■ **What you need to do**
Nothing belongs in the answer except the lines of the material that include "Unmarshal".

★ ★ ★

Fixpoint Matches (f : Filter) (e : Event) : bool :=
  match f with
  | TypeFilter types => if decide (types = ∅) then true else bool_decide (GetType e ∈ types)
  | ResourceFilter t id => matches_resource t id e
  | PatternFilter m => m (GetType e)
  | SeverityFilter s => matches_severity s e
  | CompoundFilter fs logic =>
      match fs with
      | [] => true
      | _ => if String.eqb logic "OR" then existsb (λ f, Matches f e) fs else forallb (λ f, Matches f e) fs
      end
  | AllowAllFilter => true
  end.

Definition NewTypeFilter (eventTypes : list string) : Filter := TypeFilter (list_to_set eventTypes).
Definition NewCompoundFilter (logic : string) (filters : list Filter) : Filter := CompoundFilter filters (ToUpper logic).

(** *** The builder *)

Definition AddTypeFilter (types : string) (fb : list Filter) : list Filter :=
  if negb (String.eqb types "") then fb ++ [NewTypeFilter (TrimSpace <$> Split types ","%char)] else fb.
Definition AddResourceFilter (resourceType resourceID : string) (fb : list Filter) : list Filter :=
  if negb (String.eqb resourceType "") && negb (String.eqb resourceID "") then fb ++ [ResourceFilter resourceType resourceID] else fb.
Definition AddPatternFilter (pattern : string) (fb : list Filter) : list Filter :=
  if negb (String.eqb pattern "") then match compile pattern with Some m => fb ++ [PatternFilter m] | None => fb end else fb.
Definition AddSeverityFilter (minSeverity : string) (fb : list Filter) : list Filter :=
  if negb (String.eqb minSeverity "") then fb ++ [SeverityFilter minSeverity] else fb.
Definition Build (fb : list Filter) : Filter :=
  match fb with [] => AllowAllFilter | [f] => f | _ => NewCompoundFilter "AND" fb end.
Definition BuildOr (fb : list Filter) : Filter :=
  match fb with [] => AllowAllFilter | [f] => f | _ => NewCompoundFilter "OR" fb end.

Definition if_param (params : gmap string string) (key : string) (add : string → list Filter → list Filter) (fb : list Filter) : list Filter :=
  match params !! key with Some v => add v fb | None => fb end.
Definition ParseFiltersFromParams (params : gmap string string) : Filter :=
  let fb := if_param params "types" AddTypeFilter [] in
  let fb := if_param params "bot_id" (AddResourceFilter "bot") fb in
  let fb := if_param params "job_id" (AddResourceFilter "job") fb in
  let fb := if_param params "campaign_id" (AddResourceFilter "campaign") fb in
  let fb := if_param params "crash_id" (AddResourceFilter "crash") fb in
  let fb := if_param params "corpus_id" (AddResourceFilter "corpus") fb in
  let fb := if_param params "pattern" AddPatternFilter fb in
  let fb := if_param params "min_severity" AddSeverityFilter fb in
  Build fb.

End filters.

(** ** The event history *)

Record StoredEvent := mkStored { SEvent : option Event; STimestamp : Time; SID : string }.
Definition no_event : StoredEvent := mkStored None zero_time "".
Record EventHistory := mkHistory { slots : list StoredEvent; maxSize : Z; current : Z; full : bool }.

(** [make] panics for a negative size. *)
Definition NewEventHistory (maxSize : Z) : res EventHistory :=
  if maxSize <? 0 then Panic "makeslice: len out of range"
  else Ok (mkHistory (replicate (Z.to_nat maxSize) no_event) maxSize 0 false).

Definition Add (e : Event) (now : Time) (eh : EventHistory) : res EventHistory :=
  if (0 <=? current eh) && (current eh <? Z.of_nat (length (slots eh))) then
    let slots := <[Z.to_nat (current eh) := mkStored (Some e) now (GetID e)]> (slots eh) in
    let current := (current eh + 1) mod maxSize eh in
    Ok (mkHistory slots (maxSize eh) current (if current =? 0 then true else full eh))
  else Panic "index out of range".

(** The loop over [size] slots from [start]. *)
Fixpoint collect (eh : EventHistory) (eventID : string) (start : Z) (found : bool) (i : Z) (fuel : nat) : list StoredEvent :=
  match fuel with
  | O => []
  | S fuel =>
      let event := default no_event (slots eh !! Z.to_nat ((start + i) mod maxSize eh)) in
      if negb found then collect eh eventID start (String.eqb (SID event) eventID) (i + 1) fuel
      else match SEvent event with
           | Some _ => event :: collect eh eventID start found (i + 1) fuel
           | None => collect eh eventID start found (i + 1) fuel
           end
  end.
Definition GetEventsAfter (eventID : string) (eh : EventHistory) : list StoredEvent :=
  let size := if negb (full eh) then current eh else maxSize eh in
  let start := if full eh then 0 else current eh in
  collect eh eventID start (String.eqb eventID "") 0 (Z.to_nat size).

(** ** The wire format (client.go) *)

Definition newline : string := String (ascii_of_nat 10) "".
Section wire.
Variable json_text : gmap string json → string + goerror.
Definition wire (e : Event) : string :=
  (if negb (String.eqb (GetID e) "") then "id: " +:+ GetID e +:+ newline else "") +:+
  (if negb (String.eqb (GetType e) "") then "event: " +:+ GetType e +:+ newline else "") +:+
  "data: " +:+ GetData json_text e +:+ newline +:+ newline.
End wire.

(** ** The stream reader of the Go client *)

Section stream.
Context {D : Type}.                             (* decoded data *)
(** [json.Unmarshal] into the data of the event, which keeps what it held. *)
Variable Unmarshal : string → option D → D + goerror.

Record SSEEvent := mkSSEEvent { RID : string; RType : string; RData : option D }.
Definition blank_event : SSEEvent := mkSSEEvent "" "" None.

(** [queue] is the channel of events, of the given capacity. *)
Record SSEClient := mkSSEClient { lastEventID : string; queue : list SSEEvent; capacity : nat }.

(** One line of the stream. *)
Definition process_line (x : SSEEvent * SSEClient) (line : string) : SSEEvent * SSEClient :=
  let '(event, c) := x in
  if HasPrefix line "data: " then
    match Unmarshal (TrimPrefix line "data: ") (RData event) with
    | inl d => (mkSSEEvent (RID event) (RType event) (Some d), c)
    | inr _ => x
    end
  else if HasPrefix line "event: " then (mkSSEEvent (RID event) (TrimPrefix line "event: ") (RData event), c)
  else if HasPrefix line "id: " then
    let id := TrimPrefix line "id: " in
    (mkSSEEvent id (RType event) (RData event), mkSSEClient id (queue c) (capacity c))
  else if HasPrefix line "retry: " then x
  else if String.eqb line "" then
    (blank_event,
     if negb (String.eqb (RType event) "") && (length (queue c) <? capacity c)%nat
     then mkSSEClient (lastEventID c) (queue c ++ [event]) (capacity c) else c)
  else x.

(** [bufio.Scanner]: lines without their end, which may be "\r\n"; a line that
    does not fit into 64 KiB with its end stops the scan with an error. *)
Definition max_token : Z := 65536.
Definition drop_cr (line : string) : string := TrimSuffix line (String (ascii_of_nat 13) "").
Fixpoint scan (lines : list string) : list string * bool :=
  match lines with
  | [] => ([], true)
  | [line] => if max_token <=? Z.of_nat (String.length line) then ([], false) else ((if String.eqb line "" then [] else [drop_cr line]), true)
  | line :: lines =>
      if max_token <=? Z.of_nat (String.length line) then ([], false)
      else let '(ls, ok) := scan lines in (drop_cr line :: ls, ok)
  end.

(** The events read from the text of a response, and whether it was read to its
    end. *)
Definition connectAndStream (body : string) (c : SSEClient) : SSEClient * bool :=
  let '(lines, ok) := scan (Split body (ascii_of_nat 10)) in
  ((foldl process_line (blank_event, c) lines).2, ok).
End stream.

(** ** What the filters of a request let pass *)

Section filter_proofs.
Variable json_text : gmap string json → string + goerror.
Variable compile : string → option (string → bool).
Abbreviation Matches := (Matches json_text).

Lemma Build_spec fb e : Matches (Build fb) e = forallb (λ f, Matches f e) fb.
Proof. destruct fb as [|f [|g fb]]; [done|simpl; by rewrite andb_true_r|reflexivity]. Qed.

(** A parameter that is present and not empty must hold of the event. *)
Definition criterion (params : gmap string string) (key : string) (holds : string → bool) : bool :=
  match params !! key with Some v => String.eqb v "" || holds v | None => true end.

Lemma added_criterion params key add holds fb e :
  (∀ v fb, forallb (λ f, Matches f e) (add v fb) = forallb (λ f, Matches f e) fb && (String.eqb v "" || holds v)) →
  forallb (λ f, Matches f e) (if_param params key add fb) = forallb (λ f, Matches f e) fb && criterion params key holds.
Proof. intros H. unfold if_param, criterion. destruct (params !! key); [apply H|by rewrite andb_true_r]. Qed.

Lemma Split_nonnil v sep : Split v sep ≠ [].
Proof.
  unfold Split. generalize "". induction v as [|c v IH]; intros acc; [done|]. cbn [split_go]. destruct (Ascii.eqb c sep); [done|apply IH].
Qed.
Lemma add_type_spec e v fb :
  forallb (λ f, Matches f e) (AddTypeFilter v fb) =
  forallb (λ f, Matches f e) fb && (String.eqb v "" || bool_decide (GetType e ∈ TrimSpace <$> Split v ","%char)).
Proof.
  unfold AddTypeFilter. destruct (String.eqb v ""); cbn [negb orb]; [by rewrite andb_true_r|].
  rewrite forallb_app. cbn [forallb]. rewrite andb_true_r. f_equal. unfold NewTypeFilter. cbn [SseEvents.Matches].
  destruct (decide _) as [Hn|_].
  - exfalso. assert (TrimSpace <$> Split v ","%char = []) as Hs by (by destruct (TrimSpace <$> Split v ","%char) as [|x l]; [|set_solver]).
    apply fmap_nil_inv in Hs. by apply Split_nonnil in Hs.
  - apply bool_decide_ext. apply elem_of_list_to_set.
Qed.
Lemma add_resource_spec t e v fb : t ≠ "" →
  forallb (λ f, Matches f e) (AddResourceFilter t v fb) = forallb (λ f, Matches f e) fb && (String.eqb v "" || matches_resource t v e).
Proof.
  intros Ht. unfold AddResourceFilter. destruct (String.eqb_spec t "") as [|_]; [done|]. destruct (String.eqb v ""); cbn [negb orb andb]; [by rewrite andb_true_r|].
  rewrite forallb_app. cbn [forallb]. by rewrite andb_true_r.
Qed.
Lemma resource_criterion params key t fb e : t ≠ "" →
  forallb (λ f, Matches f e) (if_param params key (AddResourceFilter t) fb) =
  forallb (λ f, Matches f e) fb && criterion params key (λ v, matches_resource t v e).
Proof. intros Ht. apply added_criterion. intros v fb'. by apply add_resource_spec. Qed.
Lemma add_pattern_spec e v fb :
  forallb (λ f, Matches f e) (AddPatternFilter compile v fb) =
  forallb (λ f, Matches f e) fb && (String.eqb v "" || match compile v with Some m => m (GetType e) | None => true end).
Proof.
  unfold AddPatternFilter. destruct (String.eqb v ""); cbn [negb orb]; [by rewrite andb_true_r|].
  destruct (compile v); [|by rewrite andb_true_r]. rewrite forallb_app. cbn [forallb]. by rewrite andb_true_r.
Qed.
Lemma add_severity_spec e v fb :
  forallb (λ f, Matches f e) (AddSeverityFilter v fb) =
  forallb (λ f, Matches f e) fb && (String.eqb v "" || matches_severity json_text v e).
Proof.
  unfold AddSeverityFilter. destruct (String.eqb v ""); cbn [negb orb]; [by rewrite andb_true_r|].
  rewrite forallb_app. cbn [forallb]. by rewrite andb_true_r.
Qed.

(** The filter of a request lets an event pass exactly when every parameter
    that is given holds of it: its type is listed, it belongs to each resource
    named, its type matches the pattern, its severity is high enough.  A pattern
    that does not compile is the same as no pattern. *)
Theorem filters_from_params params e :
  let resource t v := matches_resource t v e in
  Matches (ParseFiltersFromParams compile params) e =
    criterion params "types" (λ v, bool_decide (GetType e ∈ TrimSpace <$> Split v ","%char)) &&
    criterion params "bot_id" (resource "bot") && criterion params "job_id" (resource "job") &&
    criterion params "campaign_id" (resource "campaign") && criterion params "crash_id" (resource "crash") &&
    criterion params "corpus_id" (resource "corpus") &&
    criterion params "pattern" (λ v, match compile v with Some m => m (GetType e) | None => true end) &&
    criterion params "min_severity" (λ v, matches_severity json_text v e).
Proof.
  cbv zeta. unfold ParseFiltersFromParams. rewrite Build_spec.
  rewrite (added_criterion _ _ _ _ _ _ (add_severity_spec e)), (added_criterion _ _ _ _ _ _ (add_pattern_spec e)).
  rewrite !resource_criterion by done.
  by rewrite (added_criterion _ _ _ _ _ _ (add_type_spec e)).
Qed.

(** Raising the minimum only takes events away. *)
Lemma severity_monotone s s' l l' e :
  level s = Some l → level s' = Some l' → l ≤ l' → matches_severity json_text s' e = true → matches_severity json_text s e = true.
Proof.
  unfold matches_severity. intros -> -> Hl. destruct (event_severity json_text e) as [sv|]; [|done].
  destruct (String.eqb sv ""); [done|]. destruct (level sv) as [n|]; [|done]. rewrite !Z.leb_le. lia.
Qed.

★ ★ ★

■ **Solution to this task**
(** [json.Unmarshal] into the data of the event, which keeps what it held. *)
Variable Unmarshal : string → option D → D + goerror.
    match Unmarshal (TrimPrefix line "data: ") (RData event) with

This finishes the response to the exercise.